Não é a existência da totalidade de nossos sentidos e demais habilidades que nos torna seres humanos completos, pois.
A sociedade vem se transformando e muitos já perceberam isso, visando à construção de uma terra prometida, em que as diferenças sejam a verdadeira igualdade entre as pessoas, uma terra em que a palavra deficiência não tem relação com falta ou falha, menos ainda com incapacidade, mas com um significado puro, destituído dessas ideias e que simplesmente diz da condição, da característica de um indivíduo, partilhada por milhões de outros, tal o é a cor de pele, o tipo de cabelo, o formato dos rostos etc.
Pessoa com deficiência é pessoa, não menos que pessoa.
Ora, o que impede uma pessoa em cadeira de rodas de subir ao décimo andar de um prédio? Em geral, nada: os prédios têm elevadores. Uma casa não pensada para a condição humana, mas apenas para um tipo de humanos, terá 3 degraus na entrada e uma pessoa em cadeira de rodas estará impedida de exercer seu direito fundamental de ir e vir; mas, acima de tudo, estará denegada do direito à dignidade de pessoa humana.
Uma pessoa cega ou com baixa visão não está alijada de ver o mundo, a beleza e a feiura do mundo. Com as tecnologias de que o mundo dispõe, por exemplo, a fala humana, a pessoa com deficiência visual verá esse mundo, apreciará, chorará ou rirá com o mundo belo ou feio.
Afinal, já houve tempo em que não era a internet que dizia das coisas, houve um tempo em que não era o Google Maps que diziam da Terra: os diários de viagem, as histórias oralizadas ou escritas davam asas à imaginação e ao espírito, que conheciam o mundo da fantasia e da realidade que os olhos não podiam alcançar.
Nada disso substituía a visão, mas não era porque nunca se tinha visto algo, de fato, que não se o conhecia, apreciava, amava ou o odiava.
E, tudo isso, certamente era humanidade.
A áudio-descrição, caro leitor, não substitui a visão, mas traz o mundo das imagens aos olhos da mente de quem não vê, permitindo à pessoa cega ou com baixa visão desfrutar de bem e serviços imagéticos, antes exclusivos de quem enxergava ou, de certa forma, que só eram plenamente desfrutados na totalidade pelos que enxergavam.
Quando aqueles que deixavam suas terras, para ir ao então chamado Mundo Novo, encontravam-se em alto-mar, que sentimento de perda não deviam ter?
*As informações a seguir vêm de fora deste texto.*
(** * whisper-writer: the recording session engine of [TranscriptionService]

    A shallow embedding of [src/writer/transcription_module.py] and of the
    configuration classes it reads, followed by the properties of the
    capture loop, of the orchestration [record_and_transcribe] and of the
    text post-processing pipeline.

    Python values are modelled as follows.
    - [str] is a list of characters.  Characters are the code points
      U+0000..U+00FF (Rocq's [ascii]); on that range [str.strip] and
      [str.lower] are modelled exactly.
    - [int] is [Z]; [//] is [Z.div] (both round to minus infinity).
    - Exceptions, the status queue, the files written and the calls made to
      the transcription backends are threaded through a state-and-exception
      monad.  What the microphone, the keyboard, the speech detector, the
      file system and the backends answer is read from an environment.
    - The stream callback runs on another thread.  The environment gives,
      turn by turn, the samples the loop finds on [buffer]; a block that the
      callback adds to the list while line 98 replaces it reaches no turn and
      is left out (see [Tick]).
    - The cancellation flag is the attribute [stop_transcription] of the
      recording thread: [False] until [stop()] is called, [True] ever after.
    - Lines written to the logger and to standard error are left out. *)

From Stdlib Require Import Ascii String.
From Stdlib Require Import List ZArith Bool Lia PeanoNat.
Import ListNotations.

Set Implicit Arguments.

(* ================================================================== *)
(** * Python strings                                                   *)
(* ================================================================== *)

Module PyStr.

Definition str := list ascii.

(** A literal. *)
Definition lit (s : string) : str := list_ascii_of_string s.

(** Truthiness of a [str]: only the empty string is falsy. *)
Definition truthy (s : str) : bool :=
  match s with [] => false | _ :: _ => true end.

Definition code (c : ascii) : nat := nat_of_ascii c.

(** [str.isspace] on one character: U+0009..U+000D, U+001C..U+0020,
    U+0085 and U+00A0. *)
Definition isspace (c : ascii) : bool :=
  let n := code c in
  ((9 <=? n) && (n <=? 13)) || ((28 <=? n) && (n <=? 32))
  || (n =? 133) || (n =? 160).

(** [str.lower] on one character: A..Z and the upper-case letters of
    U+00C0..U+00DE (all but the multiplication sign U+00D7) move up by 32. *)
Definition lower_char (c : ascii) : ascii :=
  let n := code c in
  if ((65 <=? n) && (n <=? 90))
     || ((192 <=? n) && (n <=? 222) && negb (n =? 215))
  then ascii_of_nat (n + 32) else c.

Definition lower (s : str) : str := map lower_char s.

(** Slices [s[:stop]] and [s[start:]] with Python's treatment of negative
    and out-of-range bounds. *)
Definition clamp_index (len i : Z) : nat :=
  let j := if (i <? 0)%Z then (i + len)%Z else i in
  Z.to_nat (Z.min len (Z.max 0 j)).

Definition slice_to (T : Type) (stop : Z) (s : list T) : list T :=
  firstn (clamp_index (Z.of_nat (length s)) stop) s.

Definition slice_from (T : Type) (start : Z) (s : list T) : list T :=
  skipn (clamp_index (Z.of_nat (length s)) start) s.

(** [s.endswith(suffix)]: the last [len(suffix)] characters are compared. *)
Fixpoint str_eqb (a b : str) : bool :=
  match a, b with
  | [], [] => true
  | x :: a', y :: b' => Ascii.eqb x y && str_eqb a' b'
  | _, _ => false
  end.

Definition endswith (s suffix : str) : bool :=
  (length suffix <=? length s)
  && str_eqb (skipn (length s - length suffix) s) suffix.

(** [str.strip()] as CPython computes it: [i] runs over the leading
    whitespace, [j] backs over the trailing whitespace down to [i], and the
    result is [s[i:j]]. *)
Fixpoint count_leading (s : str) : nat :=
  match s with
  | c :: r => if isspace c then S (count_leading r) else 0
  | [] => 0
  end.

Definition strip (s : str) : str :=
  let i := count_leading s in
  let rest := skipn i s in
  let k := count_leading (rev rest) in
  firstn (length rest - k) rest.

Definition dot : ascii := "."%char.
Definition space : ascii := " "%char.

End PyStr.

Import PyStr.

(* ================================================================== *)
(** * Configuration                                                    *)
(* ================================================================== *)

(** [configurations/recording_mode.py] *)
Inductive RecordingMode : Type :=
| VOICE_ACTIVITY_DETECTION
| PRESS_TO_TOGGLE
| HOLD_TO_RECORD
| CONTINUOUS.

(** [RecordingMode.X.value] *)
Definition value (m : RecordingMode) : string :=
  match m with
  | VOICE_ACTIVITY_DETECTION => "voice_activity_detection"
  | PRESS_TO_TOGGLE => "press_to_toggle"
  | HOLD_TO_RECORD => "hold_to_record"
  | CONTINUOUS => "continuous"
  end.

(** What the attribute [config.recording_mode] can hold: a member of the
    enumeration (what [Configuration] stores) or a bare string (what the
    dictionary configuration of [main.py] stores). *)
Inductive ModeValue : Type :=
| Member (m : RecordingMode)
| Name (s : string).

(** [config.recording_mode == RecordingMode.X.value]: the right-hand side is
    a [str].  [RecordingMode] derives from plain [Enum], whose members never
    compare equal to a value that is not a member, so the test succeeds only
    when the attribute itself is the string. *)
Definition mode_is (v : ModeValue) (m : RecordingMode) : bool :=
  match v with
  | Member _ => false
  | Name s => String.eqb s (value m)
  end.

(** The fields of [Configuration] that [TranscriptionService] reads. *)
Record Configuration : Type := {
  use_api : bool;
  recording_mode : ModeValue;
  sample_rate : Z;
  silence_duration : Z;
  remove_trailing_period : bool;
  add_trailing_space : bool;
  remove_capitalization : bool
}.

(** [Configuration.validate_configuration]: anything but a member of the
    enumeration raises [ValueError]. *)
Definition validate_configuration (c : Configuration) : bool :=
  match recording_mode c with Member _ => true | Name _ => false end.

(** The defaults of [Configuration.__init__]. *)
Definition default_configuration : Configuration := {|
  use_api := false;
  recording_mode := Member VOICE_ACTIVITY_DETECTION;
  sample_rate := 16000;
  silence_duration := 900;
  remove_trailing_period := true;
  add_trailing_space := false;
  remove_capitalization := false
|}.

Definition with_mode (v : ModeValue) (c : Configuration) : Configuration := {|
  use_api := use_api c;
  recording_mode := v;
  sample_rate := sample_rate c;
  silence_duration := silence_duration c;
  remove_trailing_period := remove_trailing_period c;
  add_trailing_space := add_trailing_space c;
  remove_capitalization := remove_capitalization c
|}.

(* ================================================================== *)
(** * Post-processing                                                  *)
(* ================================================================== *)

(** [TranscriptionService.post_process_transcription] *)
Definition post_process_transcription (config : Configuration)
    (transcription : str) : str :=
  let transcription := strip transcription in
  let transcription :=
    if remove_trailing_period config && endswith transcription [dot]
    then slice_to (-1) transcription else transcription in
  let transcription :=
    if add_trailing_space config then transcription ++ [space]
    else transcription in
  let transcription :=
    if remove_capitalization config then lower transcription
    else transcription in
  transcription.

(** The pipeline as the specification words it, one step per sentence. *)
Module Pipeline.

Fixpoint trim_left (s : str) : str :=
  match s with
  | c :: r => if isspace c then trim_left r else s
  | [] => []
  end.

Fixpoint trim_right (s : str) : str :=
  match s with
  | [] => []
  | c :: r =>
      match trim_right r with
      | [] => if isspace c then [] else [c]
      | r' => c :: r'
      end
  end.

Definition trim (s : str) : str := trim_right (trim_left s).

Definition ends_with_period (s : str) : bool :=
  match rev s with
  | c :: _ => Ascii.eqb c dot
  | [] => false
  end.

Definition drop_final_char (s : str) : str := removelast s.

Definition step1 (s : str) : str := trim s.
Definition step2 (c : Configuration) (s : str) : str :=
  if remove_trailing_period c
  then (if ends_with_period s then drop_final_char s else s)
  else s.
Definition step3 (c : Configuration) (s : str) : str :=
  if add_trailing_space c then s ++ [space] else s.
Definition step4 (c : Configuration) (s : str) : str :=
  if remove_capitalization c then map lower_char s else s.

Definition run (c : Configuration) (s : str) : str :=
  step4 c (step3 c (step2 c (step1 s))).

End Pipeline.

(** The text after the first two steps: trimmed, and without its final
    period when [remove_trailing_period] asks for that. *)
Definition trimmed_core (config : Configuration) (text : str) : str :=
  let t := strip text in
  if remove_trailing_period config && endswith t [dot]
  then slice_to (-1) t else t.

(* ================================================================== *)
(** * The world of a session                                           *)
(* ================================================================== *)

(** An exception, by the name of its class.  Everything the collaborators
    raise (sounddevice, keyboard, webrtcvad, wave, faster_whisper, openai)
    derives from [Exception]. *)
Definition exn := string.

(** What a collaborator answers when called. *)
Inductive answer (A : Type) : Type :=
| Ok (a : A)
| Fails (e : exn).
Arguments Fails {A} e.

(** A finished audio file, as [wave] writes it. *)
Record WavFile : Type := {
  wav_path : str;
  nchannels : Z;
  sampwidth : Z;
  framerate : Z;
  frames : list Z
}.

Inductive Backend : Type := LocalModel | RemoteAPI.

(** [(kind, message)] as put on the status queue. *)
Definition StatusEvent : Type := (string * string)%type.
(** * Calorie and macro tracker (script.js): model and verified properties

    The development follows script.js top to bottom: the constants, the two
    pure calculators ([calculateBMR], [calculateExerciseAdjustment]), the
    two Local Storage helpers, [renderLogAndSummary], and the four event
    handlers.

    Numbers.  A JavaScript number that is finite is a rational, and the
    arithmetic of the script ([+], [-], [*], [/]) is modelled as exact
    arithmetic on [Q]; [Math.round] and [Math.ceil] return integers, here
    [Z].  The values the handlers feed to the calculators come from
    [parseInt], so they are integers, on which that arithmetic is exact in
    the script as well (6.25, 0.50 and 0.25 are dyadic).  The calorie form
    is modelled on fields that parse to numbers.  Where the script tests or
    indexes with the result of [parseInt] (the calories of an entry, the
    index of a deletion) that result is kept as it is: an integer or [NaN]
    ([parsed_int]).

    Strings.  A JavaScript string is a sequence of UTF-16 code units
    ([jsstring]); [String.prototype.trim] strips the ECMAScript white space
    and line terminator code points. *)

From Stdlib Require Import String Ascii.
From Stdlib Require Import ZArith QArith Qround Qabs List Lia Lqa Bool.
Import ListNotations.

Local Open Scope Z_scope.

(** ** JavaScript values *)

Module Js.

(** *** Math.round and Math.ceil on finite numbers *)

(** [Math.round(x)]: the nearest integer, a tie going towards +infinity. *)
Definition Math_round (x : Q) : Z := Qfloor (x + (1 # 2)).

(** [Math.ceil(x)]: the least integer not below [x]. *)
Definition Math_ceil (x : Q) : Z := Qceiling x.

(** *** Strings as sequences of UTF-16 code units *)

Definition code_unit := N.
Definition jsstring := list code_unit.

Definition jsstring_eq_dec : forall s t : jsstring, {s = t} + {s <> t} :=
  list_eq_dec N.eq_dec.

(** A string literal of the script (ASCII only). *)
Definition lit (s : string) : jsstring :=
  List.map N_of_ascii (list_ascii_of_string s).

(** The code points [trim] strips: ECMAScript WhiteSpace (TAB, VT, FF,
    ZWNBSP and the Unicode space separators) and LineTerminator (LF, CR, LS,
    PS). *)
Definition is_white_space (c : code_unit) : bool :=
  ((9 <=? c) && (c <=? 13)          (* TAB LF VT FF CR *)
   || (c =? 32)                     (* SPACE *)
   || (c =? 160)                    (* NO-BREAK SPACE *)
   || (c =? 5760)                   (* U+1680 *)
   || ((8192 <=? c) && (c <=? 8202)) (* U+2000 .. U+200A *)
   || (c =? 8232) || (c =? 8233)    (* LS, PS *)
   || (c =? 8239)                   (* U+202F *)
   || (c =? 8287)                   (* U+205F *)
   || (c =? 12288)                  (* U+3000 *)
   || (c =? 65279))%N%bool.         (* U+FEFF *)

Fixpoint trimStart (s : jsstring) : jsstring :=
  match s with
  | [] => []
  | c :: s' => if is_white_space c then trimStart s' else s
  end.

Definition trimEnd (s : jsstring) : jsstring := rev (trimStart (rev s)).

(** [String.prototype.trim]. *)
Definition trim (s : jsstring) : jsstring := trimEnd (trimStart s).

(** Truthiness of a string: the empty string is the only falsy one. *)
Definition truthy (s : jsstring) : bool :=
  match s with [] => false | _ :: _ => true end.

(** *** The result of parseInt *)

Inductive parsed_int : Type :=
| NaN : parsed_int
| Int : Z -> parsed_int.

(** *** Array.prototype.splice(start, 1) *)

(** ToIntegerOrInfinity of a [parseInt] result: [NaN] becomes 0. *)
Definition ToIntegerOrInfinity (n : parsed_int) : Z :=
  match n with NaN => 0 | Int z => z end.

(** The actual start of a splice on an array of length [len]: a negative
    [start] counts from the end, and both ends are clamped. *)
Definition actualStart (len : Z) (relativeStart : Z) : Z :=
  if relativeStart <? 0 then Z.max (len + relativeStart) 0
  else Z.min relativeStart len.

(** [arr.splice(start, deleteCount)], the array after the call: the
    elements from the actual start on, at most [deleteCount] of them and no
    more than there are, are removed. *)
Definition splice {A : Type} (arr : list A) (start : parsed_int) (deleteCount : Z)
  : list A :=
  let len := Z.of_nat (length arr) in
  let actual := actualStart len (ToIntegerOrInfinity start) in
  let actualDeleteCount := Z.min (Z.max deleteCount 0) (len - actual) in
  firstn (Z.to_nat actual) arr
    ++ skipn (Z.to_nat (actual + actualDeleteCount)) arr.

(** [arr.push(x)], the array after the call. *)
Definition push {A : Type} (arr : list A) (x : A) : list A := arr ++ [x].

End Js.

Import Js.

(** ** Core constants *)

Definition CALORIES_PER_KG_FAT : Q := 7700.
Definition CAL_PER_GRAM_PROTEIN : Q := 4.
Definition CAL_PER_GRAM_CARBS : Q := 4.
Definition CAL_PER_GRAM_FAT : Q := 9.

(** ** Core functions *)

Local Open Scope Q_scope.

(** Basal Metabolic Rate by the Mifflin-St Jeor equation. *)
Definition calculateBMR (weight height age : Q) (sex : jsstring) : Z :=
  let bmr :=
    if jsstring_eq_dec sex (lit "male") then
      (10 * weight) + (6.25 * height) - (5 * age) + 5
    else
      (10 * weight) + (6.25 * height) - (5 * age) - 161 in
  Math_round bmr.

(** Calorie adjustment: training time (min) times the experience multiplier. *)
Definition calculateExerciseAdjustment (time multiplier : Q) : Z :=
  Math_round (time * multiplier).

Local Close Scope Q_scope.

(** ** Local Storage *)

(** An entry of the food log, the object [{ name, calories }]. *)
Record FoodEntry : Type := { name : jsstring; calories : Z }.

(** The two items the script keeps in Local Storage; [None] is an item that
    was never set ([getItem] returns [null]). *)
Record LocalStorage : Type := {
  dailyCalorieGoal : option Z;
  foodLog : option (list FoodEntry)
}.

(** The storage keys, indexed by the type of the value kept under them. *)
Inductive key : Type -> Type :=
| GOAL_KEY : key Z
| FOOD_LOG_KEY : key (list FoodEntry).

Definition getItem {A : Type} (k : key A) (localStorage : LocalStorage) : option A :=
  match k in key T return option T with
  | GOAL_KEY => dailyCalorieGoal localStorage
  | FOOD_LOG_KEY => foodLog localStorage
  end.

Definition saveToLocalStorage {A : Type} (k : key A) (value : A)
    (localStorage : LocalStorage) : LocalStorage :=
  match k in key T return T -> LocalStorage with
  | GOAL_KEY => fun v =>
      {| dailyCalorieGoal := Some v; foodLog := foodLog localStorage |}
  | FOOD_LOG_KEY => fun v =>
      {| dailyCalorieGoal := dailyCalorieGoal localStorage; foodLog := Some v |}
  end value.

Definition getFromLocalStorage {A : Type} (k : key A) (defaultValue : A)
    (localStorage : LocalStorage) : A :=
  match getItem k localStorage with
  | Some stored => stored
  | None => defaultValue
  end.

(** Local Storage before the script ever ran. *)
Definition emptyStorage : LocalStorage :=
  {| dailyCalorieGoal := None; foodLog := None |}.

(** ** UI and state management *)

(** A list item of the rendered log: the name, the calories and the
    [data-index] of its delete button. *)
Record ListItem : Type := {
  itemName : jsstring;
  itemCalories : Z;
  dataIndex : nat
}.

(** What [renderLogAndSummary] writes to the page. *)
Record Summary : Type := {
  foodLogList : list ListItem;
  consumedCalories : Z;
  remainingCalories : Z;
  remainingOverGoal : bool      (* the colour: red when below zero *)
}.

(** One turn of the [forEach] callback; the state is the running total, the
    items appended so far and the index of the next element. *)
Definition forEachItem (acc : Z * list ListItem * nat) (item : FoodEntry)
  : Z * list ListItem * nat :=
  let '(totalConsumed, lis, index) := acc in
  (totalConsumed + calories item,
   lis ++ [{| itemName := name item; itemCalories := calories item;
              dataIndex := index |}],
   S index).

Definition renderLogAndSummary (log : list FoodEntry) (goal : Z) : Summary :=
  let '(totalConsumed, lis, _) := fold_left forEachItem log (0, [], O) in
  let remaining := goal - totalConsumed in
  {| foodLogList := lis;
     consumedCalories := totalConsumed;
     remainingCalories := remaining;
     remainingOverGoal := remaining <? 0 |}.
Tudo que conheciam não viriam mais; todos de quem gostavam, não viriam mais; o mundo desconhecido era simplesmente um escuro a que iriam lançar-se, tendo deixado para trás a luz do conhecimento, da cultura, da beleza da terra natal.
Qual a diferença deles com os que entram para o mundo sem a visão? Aqueles olhavam para frente e, embora não podiam ver o que se lhes apresentaria aos olhos, pensavam no que podiam construir, naquilo em que podiam exercer seu espírito de “engeneers”.
A dor de uma perda, ou a consciência de que não se tem algo, não merece a passividade: demanda pelo desprendimento de energia que nos determina, define e inspira como seres humanos.
A metáfora feita, a partir do conceito de “engineer” deve ser percebida como via de mostrar que a natureza humana não depende do funcionamento de todos os sentidos e habilidades físicas e mesmo intelectuais do ser humano. O que nos define, pois, não é a deficiência que temos, mas o que fazemos com nossas vidas.
Como professor, a via que busquei foi a de disseminar conhecimento que elimine ideias equivocadas, historicamente construídas e indignas da pessoa com deficiência.
A áudio-descrição, enquanto uma dessas vias, constitui uma ferramenta, nem é boa nem má, como não o é uma faca. Esta, na mão de um assassino, tira a vida; na mão de um cirurgião hábil, salva-a.
O profissional que entender a razão de uma áudio-descrição, o significado que ela dará ao usuário, o profissional que entender, de fato, quem é esse usuário, o cliente da tradução visual, estará, junto com os demais “engineers” construindo uma sociedade menos excludente e mais inclusiva.